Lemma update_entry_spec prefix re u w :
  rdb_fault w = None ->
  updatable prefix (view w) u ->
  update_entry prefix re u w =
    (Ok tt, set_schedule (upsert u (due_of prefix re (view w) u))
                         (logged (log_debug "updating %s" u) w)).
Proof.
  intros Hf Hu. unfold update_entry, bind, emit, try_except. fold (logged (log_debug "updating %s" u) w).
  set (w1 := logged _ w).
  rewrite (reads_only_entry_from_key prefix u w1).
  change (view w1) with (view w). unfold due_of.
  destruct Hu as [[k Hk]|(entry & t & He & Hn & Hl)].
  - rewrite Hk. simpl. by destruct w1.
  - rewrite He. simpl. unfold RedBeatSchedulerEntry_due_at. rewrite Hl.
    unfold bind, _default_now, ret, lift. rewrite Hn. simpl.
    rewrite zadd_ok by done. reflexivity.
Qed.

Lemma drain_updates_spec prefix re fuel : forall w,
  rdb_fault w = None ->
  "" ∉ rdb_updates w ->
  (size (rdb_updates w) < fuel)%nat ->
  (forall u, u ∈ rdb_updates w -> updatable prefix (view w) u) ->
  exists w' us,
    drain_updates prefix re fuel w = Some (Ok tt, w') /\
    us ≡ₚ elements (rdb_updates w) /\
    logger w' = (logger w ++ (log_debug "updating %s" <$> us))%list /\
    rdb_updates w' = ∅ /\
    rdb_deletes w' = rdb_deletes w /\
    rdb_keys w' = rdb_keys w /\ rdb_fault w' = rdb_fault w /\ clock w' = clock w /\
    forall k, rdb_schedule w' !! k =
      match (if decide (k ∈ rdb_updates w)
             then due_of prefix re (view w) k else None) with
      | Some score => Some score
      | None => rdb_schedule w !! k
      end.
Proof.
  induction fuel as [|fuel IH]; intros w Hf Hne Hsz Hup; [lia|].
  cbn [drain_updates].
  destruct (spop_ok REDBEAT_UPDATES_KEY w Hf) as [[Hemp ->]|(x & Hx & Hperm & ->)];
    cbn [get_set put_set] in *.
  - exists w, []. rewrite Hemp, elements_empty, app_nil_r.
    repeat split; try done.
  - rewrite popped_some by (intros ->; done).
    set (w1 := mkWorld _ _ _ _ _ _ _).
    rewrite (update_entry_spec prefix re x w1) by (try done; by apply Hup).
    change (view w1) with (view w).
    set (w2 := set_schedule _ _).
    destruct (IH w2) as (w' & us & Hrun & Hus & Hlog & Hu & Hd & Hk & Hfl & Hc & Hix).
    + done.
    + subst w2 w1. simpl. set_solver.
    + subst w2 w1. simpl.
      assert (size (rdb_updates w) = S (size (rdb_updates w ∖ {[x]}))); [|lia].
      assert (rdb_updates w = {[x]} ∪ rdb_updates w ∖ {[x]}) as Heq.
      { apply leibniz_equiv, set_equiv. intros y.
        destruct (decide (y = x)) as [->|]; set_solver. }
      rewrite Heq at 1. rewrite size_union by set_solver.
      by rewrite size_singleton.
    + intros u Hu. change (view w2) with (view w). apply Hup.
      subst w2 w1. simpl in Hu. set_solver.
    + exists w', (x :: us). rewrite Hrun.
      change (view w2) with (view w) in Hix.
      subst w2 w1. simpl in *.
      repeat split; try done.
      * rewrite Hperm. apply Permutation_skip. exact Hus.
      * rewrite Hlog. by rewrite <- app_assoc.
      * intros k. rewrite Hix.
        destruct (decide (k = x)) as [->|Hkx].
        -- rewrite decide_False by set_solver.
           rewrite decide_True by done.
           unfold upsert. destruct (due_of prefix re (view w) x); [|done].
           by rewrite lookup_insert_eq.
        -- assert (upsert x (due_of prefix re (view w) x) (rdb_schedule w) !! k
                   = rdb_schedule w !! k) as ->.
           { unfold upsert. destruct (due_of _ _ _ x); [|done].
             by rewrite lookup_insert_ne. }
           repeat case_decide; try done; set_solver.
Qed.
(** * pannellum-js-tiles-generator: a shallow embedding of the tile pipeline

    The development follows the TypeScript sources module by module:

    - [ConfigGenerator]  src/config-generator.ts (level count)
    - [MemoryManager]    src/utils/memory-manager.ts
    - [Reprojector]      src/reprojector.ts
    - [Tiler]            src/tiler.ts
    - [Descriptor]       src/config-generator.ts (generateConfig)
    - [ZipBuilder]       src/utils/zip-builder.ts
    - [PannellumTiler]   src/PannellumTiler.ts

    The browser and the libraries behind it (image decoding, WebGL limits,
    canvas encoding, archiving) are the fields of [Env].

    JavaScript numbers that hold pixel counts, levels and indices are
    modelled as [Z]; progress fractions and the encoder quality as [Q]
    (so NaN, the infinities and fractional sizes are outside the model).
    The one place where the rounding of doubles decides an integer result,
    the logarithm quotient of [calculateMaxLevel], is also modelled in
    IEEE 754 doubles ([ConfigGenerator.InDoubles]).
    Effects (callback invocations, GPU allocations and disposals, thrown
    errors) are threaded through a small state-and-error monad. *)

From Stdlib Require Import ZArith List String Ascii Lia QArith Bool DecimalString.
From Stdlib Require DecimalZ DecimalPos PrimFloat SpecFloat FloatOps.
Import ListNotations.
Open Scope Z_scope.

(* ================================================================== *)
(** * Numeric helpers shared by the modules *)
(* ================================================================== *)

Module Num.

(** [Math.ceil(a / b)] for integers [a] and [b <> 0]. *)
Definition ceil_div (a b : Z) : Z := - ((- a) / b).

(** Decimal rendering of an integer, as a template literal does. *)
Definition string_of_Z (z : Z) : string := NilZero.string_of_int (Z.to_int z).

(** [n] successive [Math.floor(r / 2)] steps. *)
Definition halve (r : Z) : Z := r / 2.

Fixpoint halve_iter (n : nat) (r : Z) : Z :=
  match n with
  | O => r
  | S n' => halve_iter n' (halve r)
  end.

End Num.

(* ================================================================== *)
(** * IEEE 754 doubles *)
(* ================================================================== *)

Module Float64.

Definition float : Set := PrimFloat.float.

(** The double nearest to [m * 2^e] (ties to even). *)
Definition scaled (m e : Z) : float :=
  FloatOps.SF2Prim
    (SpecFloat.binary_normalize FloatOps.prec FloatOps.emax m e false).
...
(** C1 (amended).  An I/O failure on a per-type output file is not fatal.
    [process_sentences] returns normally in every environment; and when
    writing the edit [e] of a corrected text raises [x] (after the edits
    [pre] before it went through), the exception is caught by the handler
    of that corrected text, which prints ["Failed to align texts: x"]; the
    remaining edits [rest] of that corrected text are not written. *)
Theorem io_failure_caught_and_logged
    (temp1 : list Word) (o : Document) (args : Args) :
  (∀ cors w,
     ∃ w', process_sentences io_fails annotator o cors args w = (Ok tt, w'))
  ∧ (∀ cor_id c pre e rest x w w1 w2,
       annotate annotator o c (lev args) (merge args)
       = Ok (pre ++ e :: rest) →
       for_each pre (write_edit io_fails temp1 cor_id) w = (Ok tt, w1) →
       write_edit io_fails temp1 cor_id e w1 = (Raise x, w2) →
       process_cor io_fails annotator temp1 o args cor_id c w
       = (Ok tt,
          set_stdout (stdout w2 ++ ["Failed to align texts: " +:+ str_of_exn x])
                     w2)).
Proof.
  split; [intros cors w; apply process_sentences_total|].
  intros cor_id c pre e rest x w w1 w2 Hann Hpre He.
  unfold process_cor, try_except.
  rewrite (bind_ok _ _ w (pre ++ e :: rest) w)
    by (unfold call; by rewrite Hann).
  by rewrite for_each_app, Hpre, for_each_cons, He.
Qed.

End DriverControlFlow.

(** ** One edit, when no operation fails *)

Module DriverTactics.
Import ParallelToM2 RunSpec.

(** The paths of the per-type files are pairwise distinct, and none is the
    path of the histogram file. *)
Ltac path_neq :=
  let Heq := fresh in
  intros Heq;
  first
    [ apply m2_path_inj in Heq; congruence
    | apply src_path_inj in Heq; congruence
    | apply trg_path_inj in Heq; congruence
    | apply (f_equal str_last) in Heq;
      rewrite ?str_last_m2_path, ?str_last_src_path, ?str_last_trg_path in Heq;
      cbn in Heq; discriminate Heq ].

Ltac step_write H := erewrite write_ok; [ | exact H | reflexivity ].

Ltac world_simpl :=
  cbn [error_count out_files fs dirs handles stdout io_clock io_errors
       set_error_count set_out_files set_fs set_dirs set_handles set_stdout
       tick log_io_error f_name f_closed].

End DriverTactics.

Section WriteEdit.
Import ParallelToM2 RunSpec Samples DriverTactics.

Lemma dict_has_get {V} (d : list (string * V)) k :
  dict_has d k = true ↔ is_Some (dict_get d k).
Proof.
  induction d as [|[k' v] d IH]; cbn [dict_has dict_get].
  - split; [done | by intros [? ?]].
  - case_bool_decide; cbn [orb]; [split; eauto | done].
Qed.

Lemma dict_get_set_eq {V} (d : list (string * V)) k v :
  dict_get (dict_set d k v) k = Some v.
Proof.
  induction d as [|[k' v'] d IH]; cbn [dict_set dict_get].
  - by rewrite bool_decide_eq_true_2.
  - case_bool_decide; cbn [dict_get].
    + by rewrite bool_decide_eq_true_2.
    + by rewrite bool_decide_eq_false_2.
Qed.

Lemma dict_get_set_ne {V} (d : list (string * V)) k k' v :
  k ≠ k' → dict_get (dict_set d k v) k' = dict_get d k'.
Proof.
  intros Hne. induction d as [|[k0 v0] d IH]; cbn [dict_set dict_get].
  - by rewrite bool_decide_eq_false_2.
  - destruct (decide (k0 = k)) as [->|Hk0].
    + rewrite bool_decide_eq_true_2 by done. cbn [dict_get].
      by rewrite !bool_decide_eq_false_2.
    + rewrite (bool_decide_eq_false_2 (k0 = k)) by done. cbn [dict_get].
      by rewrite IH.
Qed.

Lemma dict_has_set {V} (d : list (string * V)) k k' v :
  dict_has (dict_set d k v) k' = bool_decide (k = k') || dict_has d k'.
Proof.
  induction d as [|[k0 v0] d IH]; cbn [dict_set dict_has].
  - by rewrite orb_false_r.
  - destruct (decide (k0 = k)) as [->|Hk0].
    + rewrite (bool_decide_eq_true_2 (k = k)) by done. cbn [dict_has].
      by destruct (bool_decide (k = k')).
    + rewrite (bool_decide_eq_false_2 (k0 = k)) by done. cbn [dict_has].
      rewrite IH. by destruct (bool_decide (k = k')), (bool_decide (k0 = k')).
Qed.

**Brief**.
Out of the data above, transcribe exactly and only the lines starting with the line that has "- exists w, []." and going on through the line that has "destruct (decide (y", both included.

**Written solution**.
  - exists w, []. rewrite Hemp, elements_empty, app_nil_r.
    repeat split; try done.
  - rewrite popped_some by (intros ->; done).
    set (w1 := mkWorld _ _ _ _ _ _ _).
    rewrite (update_entry_spec prefix re x w1) by (try done; by apply Hup).
    change (view w1) with (view w).
    set (w2 := set_schedule _ _).
    destruct (IH w2) as (w' & us & Hrun & Hus & Hlog & Hu & Hd & Hk & Hfl & Hc & Hix).
    + done.
    + subst w2 w1. simpl. set_solver.
    + subst w2 w1. simpl.
      assert (size (rdb_updates w) = S (size (rdb_updates w ∖ {[x]}))); [|lia].
      assert (rdb_updates w = {[x]} ∪ rdb_updates w ∖ {[x]}) as Heq.
      { apply leibniz_equiv, set_equiv. intros y.
        destruct (decide (y = x)) as [->|]; set_solver. }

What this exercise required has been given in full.